The meniscus segmentation methods based on SSM and CNN are summarized in Table 1 in descending order of the published year. Most of the researchers focused on OAI, an open-access public-domain research database, in which the MRI scans were taken by a high-field scanner (3-Tesla) in accordance with the water-excited double-echo steady-state (weDESS) format. We attribute the possible reasons to the following two points. For one thing, OAI not only is the largest database of MR images and biomarkers for the research of osteoarthritis, but also provides already segmented data used for ground truth. For another, compared with other format of MR images, the weDESS sequence can produce a higher contrast difference between the menisci and the surrounding tissues [17], allowing to achieve better results in segmentation. Thus, in study [13], the segmentation quality of weDESS was higher than that of SPGR T1ρ Sequence. However, the weDESS sequence is only available in Siemens scanners, which limits its usage in other scanners. That is, the fact that these studies were performed only using the weDESS sequence indicates that their success in different excitation sequences is unknown [18], and further validation is required to assess the applicability of these methods [9]. Furthermore, the weDESS sequence is not commonly used in practical clinical applications, considering that 2D MRI can meet the needs of common diagnoses.

Tables Icon

Table 1. Comparison of meniscus segmentation methods based on SSM and CNN proposed since 2010.

In this paper, we proposed a customized network model to improve the meniscus segmentation accuracy of the original U-Net by using clinical MR images.
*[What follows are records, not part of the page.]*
(** No blank starts with a digit. *)
Lemma trim_left_digit c s : is_digit c = true -> trim_left blanks (String c s) = String c s.
Proof.
  intros Hc. apply trim_left_id, strip_one_None.
  assert (Forall (fun e => match e with String d _ => negb (is_digit d) | "" => false end = true) blanks) as Hb
    by decide_now.
  intros e r He E. apply (proj1 (list.Forall_forall _ _) Hb) in He. destruct e as [|d e]; [done|].
  simpl in E, He. apply negb_true_iff in He. congruence.
Qed.

(** [Sscanf] inverts [Sprintf] on every counter value. *)
Lemma scan_queue_key n : 0 <= n < 2 ^ 64 -> scan_key (queue_key n) = Some n.
Proof.
  intros Hn. unfold scan_key, queue_key.
  destruct (cut_prefix _ _) as [r|] eqn:E.
  2:{ exfalso. by apply (proj1 (cut_prefix_None _ _) E (zero_padded 20 n)). }
  apply cut_prefix_Some in E. apply sapp_inv_l in E as <-.
  pose proof (zero_padded_digits 20 n ltac:(lia) (id_width _ Hn)) as Hd.
  pose proof (zero_padded_length 20 n ltac:(lia) (id_width _ Hn)) as Hl.
  pose proof (zero_padded_decimal 20 n ltac:(lia) (id_width _ Hn)) as Hv.
  destruct (zero_padded 20 n) as [|c r] eqn:Ez; [done|].
  rewrite trim_left_digit by (simpl in Hd; by apply andb_true_iff in Hd as [? ?]).
  rewrite take_digits_all by done. unfold parse_uint. rewrite parse_digits_decimal, Hv by done.
  replace (0 * _ + n) with n by lia. by rewrite (proj2 (Z.ltb_lt _ _)) by lia.
Qed.

(** ** The queue as a sequence

    The abstract offline queue: messages oldest first, each with its number. *)

Definition lastn {A} (c : nat) (l : list A) : list A := drop (length l - c) l.

Lemma lastn_app {A} (c : nat) (l l' : list A) : lastn c (lastn c l ++ l') = lastn c (l ++ l').
Proof.
  unfold lastn. rewrite !length_app, length_drop, !drop_app, drop_drop, length_drop.
  destruct (decide (c <= length l)%nat); f_equal; f_equal; lia.
Qed.

Lemma lastn_fmap {A B} (f : A -> B) c (l : list A) : f <$> lastn c l = lastn c (f <$> l).
Proof. unfold lastn. by rewrite fmap_drop, length_fmap. Qed.

Lemma lastn_short {A} (c : nat) (l : list A) : (length l <= c)%nat -> lastn c l = l.
Proof. intros H. unfold lastn. by replace (length l - c)%nat with 0%nat by lia. Qed.

Section Queue.
Context {P S : Type} `{!Peer P} {SB : store.StoreBackend S} {SL : store.StoreLaws S} {JQ : JSON queuedMessage}.
Notation view_q s k := (store.view s queueNamespace k).

Definition ids_ok (ids : list Z) : Prop := StronglySorted Z.lt ids /\ Forall (fun n => 0 < n < 2 ^ 64) ids.

(** The store holds exactly the queue [q] under the queue prefix. *)
Definition queue_is (s : S) (q : list (Z * string)) : Prop :=
  store.wf s /\ ids_ok q.*1 /\
  forall k v, has_prefix queue_prefix k = true /\ view_q s k = Some v <->
              exists n, (n, v) ∈ q /\ k = queue_key n.

Lemma elem_fst n (v : string) (q : list (Z * string)) : (n, v) ∈ q -> n ∈ q.*1.
Proof. intros H. apply list_elem_of_fmap. by exists (n, v). Qed.

Lemma ids_keys_sorted ids : ids_ok ids -> StronglySorted str_le (queue_key <$> ids) /\ NoDup (queue_key <$> ids).
Proof.
  intros [Hs Hf]. induction Hs as [|n ids Hs IH Hall]; [split; constructor|].
  apply Forall_cons_1 in Hf as [Hn Hf]. destruct (IH Hf) as [IH1 IH2]. rewrite fmap_cons. split; constructor; try done.
  - apply Forall_fmap. rewrite list.Forall_forall in Hall, Hf |- *. intros x Hx. simpl.
    apply queue_key_le; [lia| |]; specialize (Hall x Hx); specialize (Hf x Hx); lia.
  - rewrite list_elem_of_fmap. intros (x & E & Hx). rewrite list.Forall_forall in Hall, Hf.
    specialize (Hall x Hx). specialize (Hf x Hx). apply queue_key_inj in E; lia.
Qed.

Lemma queue_keys_elem s q bg l k : queue_is s q -> store.List bg queueNamespace queue_prefix s = Ok l ->
  k ∈ l <-> k ∈ queue_key <$> q.*1.
Proof.
  intros (Hwf & _ & Hq) Hl. apply store.List_view in Hl as [_ Hl]; [|done]. rewrite Hl.
  rewrite list_elem_of_fmap. split.
  - intros [Hp [v Hv]]. destruct (proj1 (Hq k v) (conj Hp Hv)) as (n & Hn & ->). exists n.
    split; [done|]. apply list_elem_of_fmap. by exists (n, v).
  - intros (n & -> & ([n' v] & -> & Hin)%list_elem_of_fmap). simpl.
    destruct (proj2 (Hq (queue_key n') v)) as [Hp Hv]; [by exists n'|]. by rewrite Hv.
Qed.

(** Listing and sorting enumerates the queue oldest first. *)
Lemma queue_sorted_keys s q bg l : queue_is s q -> store.List bg queueNamespace queue_prefix s = Ok l ->
  sort_strings l = queue_key <$> q.*1.
Proof.
  intros Hq Hl. pose proof Hq as (Hwf & Hids & _). destruct (ids_keys_sorted _ Hids) as [Hs Hn].
  apply sort_strings_unique; [done | by apply store.List_view in Hl as [? _] | done |].
  intros k. by eapply queue_keys_elem.
Qed.

Lemma queue_length s q bg l : queue_is s q -> store.List bg queueNamespace queue_prefix s = Ok l ->
  length l = length q.
Proof.
  intros Hq Hl. pose proof (queue_sorted_keys _ _ _ _ Hq Hl) as E.
  rewrite <-(Permutation_length (sort_strings_perm l)), E. by rewrite !length_fmap.
Qed.

Lemma ids_ok_snoc ids n : ids_ok ids -> Forall (fun i => i < n) ids -> 0 < n < 2 ^ 64 -> ids_ok (ids ++ [n]).
Proof.
  intros [Hs Hf] Hlt Hn. split; [|by apply Forall_app_2; [|constructor]].
  clear Hf. induction Hs as [|i ids Hs IH Hall]; simpl; [by repeat constructor|].
  apply Forall_cons_1 in Hlt as [Hi Hlt]. constructor; [by apply IH|].
  apply Forall_app_2; [done|]. by constructor.
Qed.

(** [Put] under a number above all others appends. *)
Lemma put_appends s q n v bg r s' :
  queue_is s q -> Forall (fun i => i < n) q.*1 -> 0 < n < 2 ^ 64 ->
  store.Put bg queueNamespace (queue_key n) v s = (Ok r, s') -> queue_is s' (q ++ [(n, v)]).
Proof.
  intros (Hwf & Hids & Hq) Hlt Hn E. apply store.Put_view in E as [Hwf' Hv]; [|done]. simpl in Hv.
  split_and!; [done | rewrite fmap_app; by apply ids_ok_snoc |].
  intros k w. rewrite Hv. case_bool_decide as Ek.
  - simplify_eq. split.
    + intros [_ ?]. simplify_eq. exists n. split; [set_solver | done].
    + intros (n' & Hin & Ek). split; [apply queue_key_prefix|].
      apply elem_of_app in Hin as [Hin|Hin%list_elem_of_singleton]; [|by simplify_eq].
      exfalso. pose proof (elem_fst _ _ _ Hin) as Hin'.
      destruct Hids as [_ Hf]. rewrite list.Forall_forall in Hlt, Hf. specialize (Hlt _ Hin'). specialize (Hf _ Hin').
      apply queue_key_inj in Ek; lia.
  - rewrite Hq. split; intros (n' & Hin & ->); exists n'; (split; [|done]); [set_solver|].
    apply elem_of_app in Hin as [?|Hin%list_elem_of_singleton]; [done|]. by simplify_eq.
Qed.
(* ===== verification/Launch.v ===== *)
(** * Launching a module (internal/supervise/launch.go, spawn_unix.go)

    One launch takes a module from a binary on disk to a started process:
    verify, socket directory, host server, privilege drop, exec, handshake,
    Init, Start.  Every answer of the outside world is a field of [launch_env];
    the result is what [launch] returns with the trace of what it did, so that
    "verified before exec" and "nothing left behind on failure" are statements
    about the trace.  The two [io.Writer] sinks that read a module's standard
    streams are here too. *)

From stdpp Require Import base list strings gmap.
From Stdlib Require Import ZArith Lia Ascii.
From S2P Require Import Prelude.
From S2P Require Import GoStrings.
From S2P Require Import Handshake.
From S2P Require Import Manifest.
Open Scope go_scope.
Open Scope Z_scope.

Local Infix "+++" := String.append (at level 60, right associativity).

Module launch.
Import manifest.

(** [Spec] *)
Record Spec := mkSpec { s_Manifest : Manifest; s_BinPath : string; s_Config : string }.

(** [Verifier] *)
Notation Verifier := (string -> Manifest -> bool).

(** ** Privilege (spawn_unix.go) *)

(** The account database and core's own credentials: [lookup] gives the uid and
    gid texts of an account. *)
Record unix := mkUnix { geteuid : Z; getuid : Z; darwin : bool; lookup : string -> option (string * string) }.

Definition serviceAccount (u : unix) : string := if darwin u then "_weaveagent" else "weave-agent".

Inductive priv_error :=
| ErrSession (s : string) | ErrAccount | ErrUid | ErrGid | ErrPrivilege (p : string)
| ErrOpenToken | ErrRestrict.                (* the last two on Windows *)

Definition dropCreds (u : unix) (m : Manifest) : result priv_error (option (Z * Z)) :=
  do? guard (negb (String.eqb (m_Session m) SessionSystem)) (ErrSession (m_Session m)) ;;
  if negb (geteuid u =? 0) then Ok None
  else if String.eqb (m_Privilege m) PrivilegeSystem then Ok None
  else if String.eqb (m_Privilege m) PrivilegeService then
    ug <-? of_option ErrAccount (lookup u (serviceAccount u)) ;;
    uid <-? of_option ErrUid (parse_uint 32 ug.1) ;;
    gid <-? of_option ErrGid (parse_uint 32 ug.2) ;;
    Ok (Some (uid, gid))
  else Err (ErrPrivilege (m_Privilege m)).

(** The attributes a child is started with: the signal it gets when core dies (9 is
    SIGKILL; 0 is none) and the credentials it runs under, [None] for core's own. *)
Record SysProcAttr := mkAttr { Pdeathsig : Z; Credential : option (Z * Z) }.
(** [setPdeathsig]: Linux has the signal, macOS has not. *)
Definition setPdeathsig (u : unix) (a : SysProcAttr) : SysProcAttr :=
  if darwin u then a else mkAttr 9 (Credential a).
(** [applyPrivilege], on a command that has no attributes yet *)
Definition applyPrivilege (u : unix) (m : Manifest) : result priv_error SysProcAttr :=
  drop <-? dropCreds u m ;;
  let attr := setPdeathsig u (mkAttr 0 None) in
  Ok (match drop with Some c => mkAttr (Pdeathsig attr) (Some c) | None => attr end).

(** [authorizeModulePeer]; [None] is a platform that cannot tell the peer's uid. *)
Definition authorizeModulePeer (u : unix) (m : Manifest) (peer : option Z) : bool :=
  match peer with
  | None => true
  | Some p =>
      (p =? 0) || (p =? getuid u) ||
      match dropCreds u m with Ok (Some (uid, _)) => p =? uid | _ => false end
  end.

Inductive PrivilegeLevel := LevelSystem | LevelUser | LevelService.
Definition privilegeLevel (m : Manifest) : PrivilegeLevel :=
  if String.eqb (m_Privilege m) PrivilegeSystem then LevelSystem
  else if String.eqb (m_Privilege m) PrivilegeUser then LevelUser
  else LevelService.

(** ** What a launch does and what it meets *)

Inductive effect :=
| Verify (bin : string) (ok : bool)
| RemoveSockDir | MakeSockDir
| Listen                                  (* the host server is up *)
| Chown (path : string) (uid gid : Z)
| Exec (bin : string) (env : list string) (cred : option (Z * Z))
| Kill | CloseJob | StopHost
| Reaped                                  (* the process is known to have exited *)
| Dial | CloseConn
| CallInit (protocol : Z) (id : string) (caps : list string) (config : string) (p : PrivilegeLevel) (watchdog : Z)
| CallStart | CallStop | CallShutdown.

(** What comes first after the spawn. *)
Inductive first_event := FirstLine (raw : string) | ExitedEarly (code : Z) | TimedOut | Cancelled.

(** [InitResponse] *)
Record init_response := mkInit { Requires : list string; HealthIntervalSeconds : Z; Surfaces : list string }.

Record launch_env := mkLaunchEnv {
  le_unix : unix;
  le_rm : bool; le_mkdir : bool;
  le_rand : option string;                 (* 16 bytes, in hexadecimal *)
  le_listen : bool; le_chown_dir : bool; le_chown_sock : bool;
  le_exec : option Z;                      (* the pid *)
  le_post : bool;
  le_first : first_event;
  le_dial : bool;
  le_init : option init_response;
  le_start : bool }.

Inductive error :=
| ErrVerify | ErrSockDir | ErrRand | ErrListen | ErrPerms | ErrPriv (e : priv_error)
| ErrExec | ErrContain | ErrProtocolUnsupported | ErrEarlyExit | ErrTimeout | ErrCtx
| ErrHandshake (e : handshake.error) | ErrWindow (p : Z) | ErrDial | ErrInit
| ErrMissing (names : list string) | ErrStart.

(** [proc], without its harness. *)
Record proc := mkProc { p_pid : Z; p_line : handshake.Line; p_init : init_response }.

(** A computation that may return early and records what it does. *)
Definition W (A : Type) : Type := result error A * list effect.
Definition wret {A} (a : A) : W A := (Ok a, []).
Definition wfail {A} (cleanup : list effect) (e : error) : W A := (Err e, cleanup).
Definition wdo (e : effect) : W unit := (Ok tt, [e]).
Definition wbind {A B} (c : W A) (k : A -> W B) : W B :=
  match c with
  | (Err e, t) => (Err e, t)
  | (Ok a, t) => let (r, t') := k a in (r, t ++ t')
  end.
(** [if !ok { return fail(err) }] *)
Definition check (ok : bool) (cleanup : list effect) (e : error) : W unit :=
  if ok then wret tt else wfail cleanup e.
Definition of_opt {A} (o : option A) (cleanup : list effect) (e : error) : W A :=
  match o with Some a => wret a | None => wfail cleanup e end.

Local Notation "x <-- c1 ;; c2" := (wbind c1 (fun x => c2)) (at level 60, c1 at next level, right associativity).
Local Notation "'run' c1 ;; c2" := (wbind c1 (fun _ => c2)) (at level 60, c1 at next level, right associativity).

(** What the supervisor contributes to a launch. *)
Record launcher := mkLauncher {
  la_verify : Verifier; la_Window : handshake.Window; la_Caps : gmap string (gmap string string);
  la_ModuleRunDir : string -> string; la_watchdog : Z; la_Environ : list string }.

(** Steps 1 to 3: verification, socket directory, host server. *)
Definition set_up (l : launcher) (s : Spec) (e : launch_env) : W (string * string * string) :=
  let ok := la_verify l (s_BinPath s) (s_Manifest s) in
  run wdo (Verify (s_BinPath s) ok) ;; run check ok [] ErrVerify ;;
  let sockDir := la_ModuleRunDir l (m_ID (s_Manifest s)) in
  run wdo RemoveSockDir ;; run check (le_rm e) [] ErrSockDir ;;
  run wdo MakeSockDir ;; run check (le_mkdir e) [] ErrSockDir ;;
  token <-- of_opt (le_rand e) [] ErrRand ;;
  let hostAddr := sockDir +++ "/host.sock" in
  run check (le_listen e) [] ErrListen ;; run wdo Listen ;;
  wret (token, hostAddr, sockDir).

(** [prepareSocketDir] *)
Definition prepareSocketDir (u : unix) (e : launch_env) (dir hostAddr : string) (m : Manifest) : W unit :=
  match dropCreds u m with
  | Err _ => wfail [StopHost] ErrPerms
  | Ok None => wret tt
  | Ok (Some (uid, gid)) =>
      run wdo (Chown dir uid gid) ;; run check (le_chown_dir e) [StopHost] ErrPerms ;;
      run wdo (Chown hostAddr uid gid) ;; check (le_chown_sock e) [StopHost] ErrPerms
  end.

Definition env_of (l : launcher) (token hostAddr sockDir : string) : list string :=
  la_Environ l ++
  ["WEAVE_PROTOCOL_MIN=" +++ format_uint (handshake.w_Min (la_Window l));
   "WEAVE_PROTOCOL_MAX=" +++ format_uint (handshake.w_Max (la_Window l));
   "WEAVE_HANDSHAKE_TOKEN=" +++ token; "WEAVE_HOST_ADDR=" +++ hostAddr; "WEAVE_SOCKET_DIR=" +++ sockDir].

(** Step 4: spawn. *)
Definition spawn (l : launcher) (s : Spec) (e : launch_env) (token hostAddr sockDir : string) : W Z :=
  run prepareSocketDir (le_unix e) e sockDir hostAddr (s_Manifest s) ;;
  attr <-- match applyPrivilege (le_unix e) (s_Manifest s) with
           | Ok a => wret a | Err pe => wfail [StopHost] (ErrPriv pe) end ;;
  pid <-- of_opt (le_exec e) [StopHost] ErrExec ;;
  run wdo (Exec (s_BinPath s) (env_of l token hostAddr sockDir) (Credential attr)) ;;
  run check (le_post e) [Kill; StopHost] ErrContain ;;
  wret pid.

(** [cleanupProc] *)
Definition cleanupProc : list effect := [Kill; CloseJob; StopHost].

(** Step 5: the handshake line. *)
Definition shake (l : launcher) (e : launch_env) : W handshake.Line :=
  raw <-- match le_first e with
          | FirstLine raw => wret raw
          | ExitedEarly code =>
              wfail [Reaped; CloseJob; StopHost]
                (if code =? handshake.ExitProtocolUnsupported then ErrProtocolUnsupported else ErrEarlyExit)
          | TimedOut => wfail cleanupProc ErrTimeout
          | Cancelled => wfail cleanupProc ErrCtx
          end ;;
  line <-- match handshake.Parse raw with Ok x => wret x | Err he => wfail cleanupProc (ErrHandshake he) end ;;
  run check (handshake.Contains (la_Window l) (handshake.l_Protocol line)) cleanupProc
        (ErrWindow (handshake.l_Protocol line)) ;;
  wret line.

Definition missing_caps (l : launcher) (names : list string) : list string :=
  filter (fun n => la_Caps l !! n = None) names.

(** Step 6: dial, Init, the runtime requirements, Start. *)
Definition engage (l : launcher) (s : Spec) (e : launch_env) (line : handshake.Line) : W init_response :=
  run check (le_dial e) cleanupProc ErrDial ;; run wdo Dial ;;
  run wdo (CallInit (handshake.l_Protocol line) (m_ID (s_Manifest s)) (map_to_list (la_Caps l)).*1 (s_Config s)
             (privilegeLevel (s_Manifest s)) (la_watchdog l)) ;;
  resp <-- of_opt (le_init e) (CloseConn :: cleanupProc) ErrInit ;;
  run check (bool_decide (missing_caps l (Requires resp) = [])) (CloseConn :: cleanupProc)
        (ErrMissing (missing_caps l (Requires resp))) ;;
  run wdo CallStart ;; run check (le_start e) (CloseConn :: cleanupProc) ErrStart ;;
  wret resp.

Definition launch (l : launcher) (s : Spec) (e : launch_env) : W proc :=
  x <-- set_up l s e ;;
  let '(token, hostAddr, sockDir) := x in
  pid <-- spawn l s e token hostAddr sockDir ;;
  line <-- shake l e ;;
  resp <-- engage l s e line ;;
  wret (mkProc pid line resp).

(** ** Ending a process *)

Definition teardown : list effect := [CloseConn; StopHost; CloseJob].
(** [proc.kill] *)
Definition kill : list effect := [Kill; Reaped] ++ teardown.
(** [proc.stop]; [in_time]: the process exits within the grace period. *)
Definition stop (in_time : bool) : list effect :=
  [CallStop; CallShutdown] ++ (if in_time then [Reaped] else [Kill; Reaped]) ++ teardown.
The main contributions of our study are as follows:

  • 1. This was a pioneering study by using the smallest amount of training data (only 144 MR slices) compared with the contemporarily published journal articles related to knee menisci.
  • 2. Being one of the clinically focused sequences, the T2-weighted MR sequence was first time used in our study; it was usually more general but few used it in previous meniscus studies due to low tissue contrast.
  • 3. To reduce false-positive predictions in U-Net, we utilized modified attention gates. They were embedded in the standard U-Net architecture to improve the prediction accuracy of the menisci.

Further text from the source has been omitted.